Nunca he encontrado casual que
Gilliam, el único miembro de
Python que no era actor, contribuyese en sus apariciones junto al grupo a elevar el componente grotesco de las escenas, prestándose a las caracterizaciones más monstruosas o repugnantes. Esa tendencia a lo grotesco, a lo descompensado, marcará también su estilo visual hasta nuestros días. Para
Gilliam, la potencia visual puede manifestarse en composiciones equilibradas y armoniosas, pero también, y casi mucho más a menudo, en batiburrillos caóticos que casi se desbordan del fotograma. Sabiendo desde el inicio de su carrera que la mayoría de los rodajes de obras distintas e independientes se van a desarrollar en la pobreza,
Gilliam aprendió a cultivar el barroquismo de la basura, a convertir el
síndrome de Diógenes en una opción artística como otra cualquiera.

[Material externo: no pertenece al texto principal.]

(** *** The Dataset Provisioner *)

(** C3 (as amended). For an identifier of at most 13 bytes that is a plain
    file name, with [/tmp] a directory and a decodable [data.tar.gz] in
    the working directory and outside [/tmp/{identifier}], the command of
    line 55 succeeds, twice in a row; it leaves under [/tmp/{identifier}]
    exactly the directory and the archive members, whatever was there
    before, leaves every other path alone, and the second run leaves the
    file system as the first did. *)
Theorem provisioning_wipes_and_extracts (dbname : string) (w : world engine)
    (bytes : string) (members : list (list string * Shell.node)) :
  plain_identifier dbname = true ->
  String.length dbname <= 13 ->
  Shell.files (fs w) !! ["tmp"] = Some Shell.Dir ->
  Shell.files (fs w) !! archive_path (fs w) = Some (Shell.File bytes) ->
  tar_gz_members env bytes = Some members ->
  ¬ target_dir dbname `prefix_of` archive_path (fs w) ->
  exists w1 w2,
    system env (untar dbname) w = Returned 0%Z w1
    /\ system env (untar dbname) w1 = Returned 0%Z w2
    /\ Shell.files (fs w1)
       = Shell.extract (target_dir dbname) members
           (<[target_dir dbname := Shell.Dir]>
              (Shell.rm_rf (target_dir dbname) (Shell.files (fs w))))
    /\ (forall p : list string, target_dir dbname `prefix_of` p ->
          Shell.files (fs w1) !! p
          = Shell.extract (target_dir dbname) members
              {[ target_dir dbname := Shell.Dir ]} !! p)
    /\ (forall p : list string, ¬ target_dir dbname `prefix_of` p ->
          Shell.files (fs w1) !! p = Shell.files (fs w) !! p)
    /\ fs w2 = fs w1.
Proof.
  intros Hp Hlen Htmp Har Hdec Hout.
  set (T := target_dir dbname) in *.
  set (F1 := Shell.extract T members
               (<[T := Shell.Dir]> (Shell.rm_rf T (Shell.files (fs w))))).
  assert (Houtside : forall p : list string, ¬ T `prefix_of` p ->
            F1 !! p = Shell.files (fs w) !! p).
  { intros p Hn. unfold F1. rewrite ShellFacts.extract_outside by exact Hn.
    rewrite lookup_insert_ne by (intros <-; now apply Hn).
    now apply ShellFacts.rm_rf_outside. }
  assert (E1 : Shell.sh (tar_gz_members env) (untar dbname) (fs w)
               = (Shell.mkFs F1 (Shell.cwd (fs w)), 0%Z)).
  { rewrite (untar_short dbname Hlen).
    now apply (ShellFacts.sh_provision (tar_gz_members env) dbname (fs w) bytes members). }
  assert (E2 : Shell.sh (tar_gz_members env) (untar dbname)
                 (Shell.mkFs F1 (Shell.cwd (fs w)))
               = (Shell.mkFs F1 (Shell.cwd (fs w)), 0%Z)).
  { rewrite (untar_short dbname Hlen).
    rewrite (ShellFacts.sh_provision (tar_gz_members env) dbname _ bytes members);
      cbn [Shell.files Shell.cwd]; trivial.
    - unfold F1 at 1. fold T. now rewrite ShellFacts.rm_rf_extract.
    - rewrite Houtside; [exact Htmp | apply ShellFacts.target_not_prefix_of_tmp].
    - unfold archive_path in *. cbn [Shell.cwd]. now rewrite Houtside. }
  unfold system. rewrite E1. cbn [fst snd].
  eexists. eexists. split; [reflexivity|].
  cbn [fs set_fs set_trace]. rewrite E2. cbn [fst snd fs set_fs set_trace].
  split; [reflexivity|]. cbn [Shell.files].
  split; [reflexivity|]. split; [|split; [exact Houtside | reflexivity]].
  intros p Hu. unfold F1. apply ShellFacts.extract_agree.
  destruct (decide (T = p)) as [<-|Hne].
  - now rewrite lookup_insert_eq, lookup_singleton_eq.
  - rewrite lookup_insert_ne by exact Hne.
    rewrite lookup_singleton_ne by exact Hne.
    now apply ShellFacts.rm_rf_under.
Qed.
(** C6.  [Ranch.finish] lists the models directory (and raises when it is
    not there), reads every entry and sets [result] to the list of the
    models extracted from them, one per entry: with [extract_symmetric] and
    [symseq] when the symtemplate is true (given, and not a model without
    atoms), with [extract_embedded] otherwise; the other attributes stay.
    It returns when every entry can be read and extracted.
    [Pulchra.finish] returns when the file at [rb_path] holds a model, and
    sets [result] to that model with its residues numbered from 1 on;
    [rb_path] is the path of the rebuilt file next to the input file. *)
Theorem finish_spec :
  (∀ (self self' : Ranch.t) (fs : FS) symseq,
     Ranch.symtemplate_truthy (Ranch.symtemplate self) = true →
     Ranch.symseq self = Some symseq →
     let extract full := Ranch.extract_symmetric full symseq (Ranch.embedded self) in
     (Ranch.finish self fs = Ok self' →
      ∃ rs, Ranch.result self' = Some rs ∧ but_result self' = but_result self ∧
            one_per_entry (Ranch.dir_models self) fs extract rs) ∧
     (fs !! Ranch.dir_models self = Some Dir →
      (∀ f, entry_of (Ranch.dir_models self) fs f →
         ∃ full r, read_pdb (Ranch.dir_models self +:+ "/" +:+ f) fs = Ok full ∧
                   extract full = Ok r) →
      is_Ok (Ranch.finish self fs))) ∧
  (∀ (self self' : Ranch.t) (fs : FS),
     Ranch.symtemplate_truthy (Ranch.symtemplate self) = false →
     let extract full := (Ranch.extract_embedded (Ranch.embedded self) full).2 in
     (Ranch.finish self fs = Ok self' →
      ∃ rs, Ranch.result self' = Some rs ∧ but_result self' = but_result self ∧
            one_per_entry (Ranch.dir_models self) fs extract rs) ∧
     (fs !! Ranch.dir_models self = Some Dir →
      (∀ f, entry_of (Ranch.dir_models self) fs f →
         ∃ full r, read_pdb (Ranch.dir_models self +:+ "/" +:+ f) fs = Ok full ∧
                   extract full = Ok r) →
      is_Ok (Ranch.finish self fs))) ∧
  (∀ (self : Ranch.t) (fs : FS),
     fs !! Ranch.dir_models self ≠ Some Dir →
     Ranch.finish self fs = Raise OSError) ∧
  (∀ (self self' : Pulchra.t) (fs : FS),
     (Pulchra.finish self fs = Ok self' →
      ∃ m r, fs !! Pulchra.rb_path self = Some (PdbFile m) ∧
        Pulchra.result self' = Some r ∧
        source r = Some (Pulchra.rb_path self) ∧
        (wf m = true → renumbered m r) ∧
        Pulchra.model self' = Pulchra.model self ∧
        Pulchra.rb_path self' = Pulchra.rb_path self ∧
        Pulchra.configpath self' = Pulchra.configpath self ∧
        Pulchra.exe self' = Pulchra.exe self) ∧
     (∀ m, fs !! Pulchra.rb_path self = Some (PdbFile m) →
        is_Ok (Pulchra.finish self fs))) ∧
  (∀ tmp here model debug (fs : FS),
     let self := (Pulchra.__init__ tmp here model debug fs).2 in
     ∃ y, Executor.args (Pulchra.exe self) = y +:+ "model.pdb" ∧
          Pulchra.rb_path self = y +:+ "model.rebuilt.pdb").
Proof.
  assert (∀ (g : PDBModel → outcome PDBModel) (fs : FS)
            (path : string → string) files rs,
    mapR (λ m, read_pdb m fs ≫= g) (map path files) = Ok rs ↔
    Forall2 (λ f r, ∃ full, read_pdb (path f) fs = Ok full ∧ g full = Ok r)
            files rs) as Hrel.
  { intros g fs path files rs. rewrite mapR_map, mapR_Forall2.
    split; intros H; (eapply Forall2_impl; [exact H|]); cbn; intros f r.
    - intros Hb. apply bind_Ok in Hb as (full & ? & ?). eauto.
    - by intros (full & -> & ?). }
  assert (∀ (g : PDBModel → outcome PDBModel) (fs : FS) d,
    fs !! d = Some Dir →
    (∀ f, entry_of d fs f →
       ∃ full r, read_pdb (d +:+ "/" +:+ f) fs = Ok full ∧ g full = Ok r) →
    ∃ files rs, listdir d fs = Ok files ∧
      mapR (λ m, read_pdb m fs ≫= g) (map (λ f, d +:+ "/" +:+ f) files) = Ok rs)
    as Hall.
  { intros g fs d Hd Hevery. destruct (listdir_Ok d fs Hd) as [files Hfiles].
    pose proof (listdir_spec _ _ _ Hfiles) as (_ & _ & Hin).
    destruct (mapR_exists (λ f, read_pdb (d +:+ "/" +:+ f) fs ≫= g) (λ _, True) files)
      as (rs & Hrs & _).
    { intros f Hf. apply Hin, Hevery in Hf as (full & r & Hfull & Hr).
      exists r. by rewrite Hfull. }
    exists files, rs. split; [done|]. by rewrite mapR_map. }
  split; [|split; [|split; [|split]]].
  - intros self self' fs symseq Ht Hsym extract. split.
    + unfold Ranch.finish. rewrite Ht, Hsym. cbn [or_raise mbind outcome_bind].
      intros H. apply bind_Ok in H as (files & Hfiles & H).
      apply bind_Ok in H as (rs & Hrs & H). injection H as <-.
      exists rs. split; [done|]. split; [done|].
      apply listdir_spec in Hfiles as (_ & Hnd & Hin).
      exists files. split; [done|]. split; [done|]. by apply Hrel in Hrs.
    + intros Hd Hevery.
      destruct (Hall extract fs _ Hd Hevery) as (files & rs & Hfiles & Hrs).
      unfold Ranch.finish. rewrite Ht, Hsym, Hfiles.
      cbn [or_raise mbind outcome_bind]. unfold extract in Hrs.
      rewrite Hrs. by eexists.
  - intros self self' fs Ht extract. split.
    + unfold Ranch.finish. rewrite Ht.
      intros H. apply bind_Ok in H as (files & Hfiles & H).
      apply bind_Ok in H as (rs & Hrs & H). injection H as <-.
      exists rs. split; [done|]. split; [done|].
      apply listdir_spec in Hfiles as (_ & Hnd & Hin).
      exists files. split; [done|]. split; [done|]. by apply Hrel in Hrs.
    + intros Hd Hevery.
      destruct (Hall extract fs _ Hd Hevery) as (files & rs & Hfiles & Hrs).
      unfold Ranch.finish. rewrite Ht, Hfiles.
      cbn [or_raise mbind outcome_bind]. unfold extract in Hrs.
      rewrite Hrs. by eexists.
  - intros self fs Hd. unfold Ranch.finish. by rewrite listdir_Raise.
  - intros self self' fs. unfold Pulchra.finish, read_pdb. split.
    + destruct (fs !! Pulchra.rb_path self) as [[| |m]|] eqn:Hfile; try done.
      cbn [mbind outcome_bind]. intros [= <-]. exists m. eexists.
      split; [done|]. split; [reflexivity|]. split; [done|]. split; [|done].
      intros Hwf.
      set (m' := mkModel (atoms m) (resIndex m) (chainIndex m)
                         (Some (Pulchra.rb_path self))).
      assert (wf m' = true) as Hwf' by done.
      apply (renumberResidues_renumbered m' Hwf').
    + intros m ->. by eexists.
  - intros tmp here model debug fs. unfold Pulchra.__init__.
    destruct (mkdtemp "pulchra_" tmp fs) as [tempdir fs1].
    cbn [snd Pulchra.exe Pulchra.rb_path Executor.args Executor.__init__].
    destruct (path_join_model tempdir) as [y ->].
    exists y. by rewrite drop_last3_model, str_app_assoc.
Qed.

De ahí también la obsesión por una
Edad Media sórdida y miserable que comienza en esta película. No sólo se desmonta el medievo limpio, brillante e idealista de las películas del
Hollywood clásico, también se aprovecha la posibilidad de crear ambiente mediante humo, suciedad y decorados ruinosos, insinuada ya aquí en lo que es una especie de ensayo para
“La bestia del reino”, en la que esta tendencia se apodera de la pantalla y casi del olfato del espectador. No es coincidencia que
“Los caballeros” sea la película más interesante en lo visual de
Python, con multitud de momentos atmosféricos sin ninguna intención paródica. Aunque el enfrentamiento con los
Caballeros de Ni sea un clásico de la estupidez (en el buen sentido) pythoniana, el vislumbre gradual de éstos al fondo de la imagen, entre los troncos del bosquecillo sumidos en la niebla, no desentonaría en una película seria de aventuras, al igual que el desfile de la comitiva de
Arturo por un horizonte lejano, surgiendo, se diría, de la órbita de una calavera colocada en primer término del plano, imagen casi a lo
"Iván el Terrible" que delata a
Gilliam como una rata de filmoteca (y si no lo digo reviento: ¿cuántos veinteañeros de hoy conocen el cine de
Eisenstein? Y eso que les debería gustar, porque monta tan rápido, o más, que
Michael Bay).
Como temática, gran parte del cine de
Gilliam ya está aquí: esos idealistas en búsqueda de un sueño imposible, chocando con una realidad sórdida y grotesca, reaparecerán en película tras película, e incluso el
Santo Grial, real o ficticio, volverá a la palestra en
“El rey pescador”. Incluso, dado que
Gilliam es un creador visual y no un guionista, a falta de material dramático que conecte adecuadamente las imágenes, recurrirá durante toda una etapa por defecto a mecanismos pythonianos como la paradoja, el absurdo lógico o la estupidez surrealista, así como a las interpretaciones anárquicas que permitirá una y otra vez a ciertos actores de sus películas, conformando ese fuerte sabor estilístico que varias personas, entre ellas la práctica totalidad de nuestra crítica, encuentran tan estomagante. Pero si consideramos que el resto de los
Python ya casi están para hacer realidad aquel proyecto chungón de
Eric Idle,
“Monty Python Live in Vegas”, va a resultar que es
Gilliam el único en seguir manteniendo un poco alto aquel pabellón de locura y creatividad que barrió el mundo durante los 70 y que se echa de menos en el que debe de ser uno de los momentos más previsibles de la historia del entretenimiento.